Ultra-wide-field fundus autofluorescence and asteroid hyalosis

Department of Vitreo-Retinal Services, Aravind Eye Hospital and Postgraduate Institute of Ophthalmology, Madurai, Tamil Nadu, India
riksag@gmail.com
Licence
This is an open-access article distributed under the terms of the Creative Commons Attribution-Non Commercial-Share Alike 4.0 License, which allows others to remix, tweak, and build upon the work non-commercially, as long as the author is credited and the new creations are licensed under the identical terms.

How to cite this article: MISHRA C, SEN S, KANNAN NB, RAMASAMY K. Ultra-wide-field fundus autofluorescence and asteroid hyalosis. Natl Med J India 34:2021;186.

Asteroid hyalosis (AH) may lead to a media haze, which persists on fundus photography. Ultra-wide-field fundus autofluorescence (FAF) helps in viewing the posterior pole in eyes with dense AH and enables the surgeon to assess the adequacy of laser photocoagulation.

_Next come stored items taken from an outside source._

(** The wrapper of a front matter goes: the opening marker with the white
    space up to the block, the white space after the block with the closing
    marker. *)
Lemma frontmatter_unwrapped (w1 block w2 tail : string) :
  allChars isSpace w1 = true -> allChars isSpace w2 = true ->
  Str.startsWith "---" block = true -> noChar ">" block = true ->
  endsSolid block = true -> noChar ">" tail = true ->
  removeAll FRONTMATTER_REGEX ("<!--" ++ w1 ++ block ++ w2 ++ "-->" ++ tail)
  = block ++ tail.
Proof.
  intros Hw1 Hw2 Hstart Hgt Hsolid Htail. unfold removeAll.
  set (rest := block ++ w2 ++ "-->" ++ tail).
  set (e1 := String.length w1 + 4).
  set (a2 := String.length block + e1).
  set (e2 := 3 + (String.length w2 + a2)).
  assert (H1 : search FRONTMATTER_REGEX 0 ("<!--" ++ w1 ++ rest) = Some (0, e1)).
  { apply search_hit. rewrite matchAt_frontmatter. unfold frontmatterAt.
    change (Nat.eqb 0 0 && Str.startsWith "<!--" ("<!--" ++ w1 ++ rest)) with true.
    change (Str.drop 4 ("<!--" ++ w1 ++ rest)) with (w1 ++ rest).
    cbv iota. unfold e1.
    now rewrite (scan_dashes_found rest (startsWith_more _ _ _ Hstart) w1 _ Hw1). }
  assert (H2 : search FRONTMATTER_REGEX e1 rest = Some (a2, e2)).
  { unfold rest. rewrite search_skip.
    - apply search_hit. rewrite matchAt_frontmatter. unfold frontmatterAt.
      fold a2.
      assert (Hnz : Nat.eqb a2 0 = false) by (apply Nat.eqb_neq; unfold a2, e1; lia).
      rewrite Hnz. cbn [andb].
      assert (Hd : Str.startsWith "---" (w2 ++ "-->" ++ tail) = false).
      { destruct w2 as [|x w2]; [reflexivity|].
        cbn [allChars] in Hw2. apply andb_true_iff in Hw2 as [Hx _].
        cbn -[Ascii.eqb]. now rewrite (space_not "-" x eq_refl Hx). }
      rewrite Hd. unfold e2.
      apply scan_closer_found; [now apply (allSpace_noChar ">") | assumption].
    - intros b1 x b2 Hsplit. rewrite matchAt_frontmatter. unfold frontmatterAt.
      assert (Hnz : Nat.eqb (String.length b1 + e1) 0 = false)
        by (apply Nat.eqb_neq; unfold e1; lia).
      rewrite Hnz. cbn [andb].
      rewrite (scan_block_none w2 tail Hw2 (String x b2)).
      + now destruct (Str.startsWith "---" (String x b2 ++ w2 ++ "-->" ++ tail)).
      + rewrite Hsplit in Hgt. now apply noChar_suffix in Hgt.
      + rewrite Hsplit, endsSolid_suffix in Hsolid. exact Hsolid. }
  assert (Hfuel : exists n, String.length ("<!--" ++ w1 ++ rest) = S (S n)).
  { cbn [append String.length]. eexists. reflexivity. }
  destruct Hfuel as [n ->].
  rewrite (removeAllFrom_hit _ _ _ _ _ _ H1) by (unfold e1; lia).
  change (Str.take (0 - 0) ("<!--" ++ w1 ++ rest)) with "".
  cbn [append]. rewrite Nat.sub_0_r.
  assert (Hdrop1 : Str.drop e1 ("<!--" ++ w1 ++ rest) = rest).
  { unfold e1. rewrite Nat.add_comm.
    change (Str.drop (4 + String.length w1) ("<!--" ++ w1 ++ rest))
      with (Str.drop (String.length w1) (w1 ++ rest)).
    apply drop_append. }
  fold (append w1 rest) in Hdrop1 |- *.
  change (String "<" (String "!" (String "-" (String "-" (w1 ++ rest)))))
    with ("<!--" ++ w1 ++ rest).
  rewrite Hdrop1.
  rewrite (removeAllFrom_hit _ _ _ _ _ _ H2) by (unfold e2; lia).
  assert (Htake : Str.take (a2 - e1) rest = block).
  { unfold a2, rest. replace (String.length block + e1 - e1) with (String.length block) by lia.
    apply take_append. }
  assert (Hdrop2 : Str.drop (e2 - e1) rest = tail).
  { unfold e2, a2, rest.
    replace (3 + (String.length w2 + (String.length block + e1)) - e1)
      with (String.length block + (String.length w2 + 3)) by lia.
    rewrite !drop_append_more. reflexivity. }
  rewrite Htake, Hdrop2. f_equal.
  apply removeAllFrom_none. apply frontmatter_search_none.
  - unfold e2. lia.
  - now apply (noChar_includes ">").
Qed.

(** X3. [FRONTMATTER_REGEX] uncomments a front matter wrapped in a comment
    at the start of the text: the opening marker with the white space up
    to the block, and the white space after the block with the closing
    marker, are removed.  The block starts with [---], holds no [>] and
    does not end with white space; the text behind holds no [>]. *)
Theorem frontmatter_uncommented (w1 block w2 tail : string) :
  allChars isSpace w1 = true -> allChars isSpace w2 = true ->
  Str.startsWith "---" block = true -> noChar ">" block = true ->
  endsSolid block = true -> noChar ">" tail = true ->
  removeAll FRONTMATTER_REGEX ("<!--" ++ w1 ++ block ++ w2 ++ "-->" ++ tail)
  = block ++ tail.
Proof. apply frontmatter_unwrapped. Qed.

Lemma frontmatter_uncommented_witness :
  allChars isSpace Str.nl = true /\ allChars isSpace Str.nl = true
  /\ Str.startsWith "---" ("---" ++ Str.nl ++ "title: A" ++ Str.nl ++ "---") = true
  /\ noChar ">" ("---" ++ Str.nl ++ "title: A" ++ Str.nl ++ "---") = true
  /\ endsSolid ("---" ++ Str.nl ++ "title: A" ++ Str.nl ++ "---") = true
  /\ noChar ">" (Str.nl ++ "# Doc") = true
  /\ removeAll FRONTMATTER_REGEX
       ("<!--" ++ Str.nl ++ ("---" ++ Str.nl ++ "title: A" ++ Str.nl ++ "---")
        ++ Str.nl ++ "-->" ++ Str.nl ++ "# Doc")
     = ("---" ++ Str.nl ++ "title: A" ++ Str.nl ++ "---") ++ Str.nl ++ "# Doc".
Proof.
  repeat (split; [reflexivity|]).
  exact (frontmatter_uncommented Str.nl
           ("---" ++ Str.nl ++ "title: A" ++ Str.nl ++ "---") Str.nl (Str.nl ++ "# Doc")
           eq_refl eq_refl eq_refl eq_refl eq_refl eq_refl).
Defined.

(** X4. A comment that is not closed on its line goes with the rest of the
    line, line feed included: when nothing after its opening marker holds
    [>], and the text before and after holds no [<]. *)
Theorem unclosed_comment_takes_line (a c b : string) :
  noChar "<" a = true -> noChar Str.LF c = true -> noChar ">" c = true ->
  noChar "<" b = true -> noChar ">" b = true ->
  removeAll COMMENT_REGEX (a ++ "<!--" ++ c ++ Str.nl ++ b) = a ++ b.
Proof.
  intros Ha Hlf Hc Hb Hbgt. unfold removeAll.
  set (s := a ++ "<!--" ++ c ++ Str.nl ++ b).
  set (e := String.length a + (4 + (String.length c + 1))).
  assert (Hline : forall u j, noChar Str.LF u = true ->
            scan notLF lineFeedAt j (u ++ Str.nl ++ b) = Some (S (String.length u + j))).
  { induction u as [|x u IH]; intros j Hu; [reflexivity|].
    apply noChar_head in Hu as [Hx Hu].
    change (String x u ++ Str.nl ++ b) with (String x (u ++ Str.nl ++ b)).
    rewrite scan_cons. unfold lineFeedAt at 1. unfold notLF at 1. rewrite Hx.
    rewrite (Ascii.eqb_sym x), Hx. cbn [negb]. rewrite (IH (S j) Hu).
    cbn [String.length]. f_equal. lia. }
  assert (Hsearch : search COMMENT_REGEX 0 s = Some (String.length a + 0, e)).
  { unfold s. rewrite search_skip.
    - replace e with (S (String.length c + (4 + (String.length a + 0))))
        by (unfold e; lia).
      apply search_hit. rewrite matchAt_comment. unfold commentAt.
      change (Str.startsWith "<!--" ("<!--" ++ c ++ Str.nl ++ b)) with true.
      change (Str.drop 4 ("<!--" ++ c ++ Str.nl ++ b)) with (c ++ Str.nl ++ b).
      cbv iota. rewrite scan_closer_none; [now apply Hline|].
      apply (noChar_includes ">"); [reflexivity|].
      now rewrite !noChar_append, Hc, Hbgt.
    - intros a1 x a2 ->. rewrite matchAt_comment. unfold commentAt.
      apply noChar_suffix in Ha. apply noChar_head in Ha as [Hx _].
      change (Str.startsWith "<!--" (String x a2 ++ "<!--" ++ c ++ Str.nl ++ b))
        with (Ascii.eqb "<" x
              && Str.startsWith "!--" (a2 ++ "<!--" ++ c ++ Str.nl ++ b)).
      now rewrite Hx. }
  rewrite (removeAllFrom_hit _ _ _ _ _ _ Hsearch) by (unfold e; lia).
  rewrite Nat.add_0_r, !Nat.sub_0_r. unfold s at 1. rewrite take_append. f_equal.
  assert (Hdrop : Str.drop e s = b).
  { unfold e, s. rewrite drop_append_more.
    change (Str.drop (4 + (String.length c + 1)) ("<!--" ++ c ++ Str.nl ++ b))
      with (Str.drop (String.length c + 1) (c ++ Str.nl ++ b)).
    now rewrite drop_append_more. }
  rewrite Hdrop.
  assert (Hlen : 1 <= String.length s).
  { unfold s. rewrite !append_length. simpl. lia. }
  destruct (String.length s) as [|n]; [lia|].
  apply removeAllFrom_none, comment_search_none.
  now apply (noChar_includes "<").
Qed.

Lemma unclosed_comment_takes_line_witness :
  noChar "<" "Intro " = true /\ noChar Str.LF " todo: finish" = true
  /\ noChar ">" " todo: finish" = true /\ noChar "<" "Next line" = true
  /\ noChar ">" "Next line" = true
  /\ removeAll COMMENT_REGEX ("Intro " ++ "<!--" ++ " todo: finish" ++ Str.nl ++ "Next line")
     = "Intro " ++ "Next line".
Proof.
  repeat (split; [reflexivity|]).
  exact (unclosed_comment_takes_line "Intro " " todo: finish" "Next line"
           eq_refl eq_refl eq_refl eq_refl eq_refl).
Defined.

(* ================================================================== *)
(** ** Further properties: [crawl] *)

(** X5. [crawl] only appends to the array it is given: what it finds, and
    whether it throws, does not depend on what the array holds. *)
Theorem crawl_appends (root : node) (filter : option regex) (fuel : nat) :
  forall (dir : string) (files : list string),
    crawl fuel root dir filter files =
    match crawl fuel root dir filter [] with
    | Ok found => Ok (files ++ found)%list
    | Throw e => Throw e
    | OutOfFuel => OutOfFuel
    end.
Proof.
  induction fuel as [|fuel IH]; intros dir files; [reflexivity|].
  rewrite !crawl_step.
  destruct (lstatSync root dir) as [st| e |]; cbn [bind]; try reflexivity.
  destruct (isDirectory st).
  - destruct (readdirSync root dir) as [names| e |]; cbn [bind]; try reflexivity.
    revert files. induction names as [|name names IHn]; intros files.
    + cbn [foldOutcome]. now rewrite app_nil_r.
    + cbn [foldOutcome]. rewrite (IH _ files).
      destruct (crawl fuel root (dir ++ "/" ++ name) filter []) as [f1| e |];
        cbn [bind]; try reflexivity.
      rewrite (IHn (files ++ f1)%list), (IHn f1).
      destruct (foldOutcome
                  (fun fs0 filename => crawl fuel root (dir ++ "/" ++ filename) filter fs0)
                  names []) as [f2| e |]; try reflexivity.
      cbn [app]. now rewrite app_assoc.
  - destruct (accepts filter dir); [reflexivity|]. now rewrite app_nil_r.
Qed.

Lemma listing_dir (entries : list (string * node)) (p : string) :
  listing (Dir entries) p
  = flat_map (fun e => listing (snd e) (p ++ "/" ++ fst e)) entries.
Proof.
  cbn [listing]. induction entries as [|e rest IH]; [reflexivity|].
  cbn [flat_map]. now rewrite IH.
Qed.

AH is a degenerative condition of the vitreous due to collection of calcium globules, associated with the presence of systemic diseases such as diabetes mellitus, hypertension and hyperlipidaemia.1 Often, AH can cause considerable media haze and prevent ophthalmologists from viewing the posterior pole of the eye to assess underlying retinal diseases. Bilateral AH may be seen commonly in the population with diabetes.2 Previous reports have estimated that 8.5% of ungradable images can be associated with AH.3 We present two such patients of proliferative diabetic retinopathy (PDR) with extensive AH (Figs 1 and 2). In patient 1 (Fig. 1), the left eye had media haze due to AH, and on FAF, we could determine the adequacy of panretinal photocoagulation (PRP), following which the patient was advised observation. In patient 2 (Fig. 2), both eyes showed media haze, which cleared on FAF, and additional photocoagulation was advised for both eyes. We evaluated the patients using FAF on Optos Daytona Plus (Optos PLC, Dunfermline, UK), which projects green light of 532 nm wavelength and detects emitted signals in the range of 570–580 nm. Conventional slit-lamp biomicroscopy uses pan-fundoscopic lenses or colour. Since the entirety of emitted light originates from the retina and is detected by a pre-calibrated detector in the range of 570–580 nm, a ‘single pass’ of light occurs. The light reflected from the asteroid bodies scatters back towards the retina and does not reduce the captured FAF image quality.4 Thus, FAF is a valuable non-invasive tool for the treatment of PDR and also as a teaching tool.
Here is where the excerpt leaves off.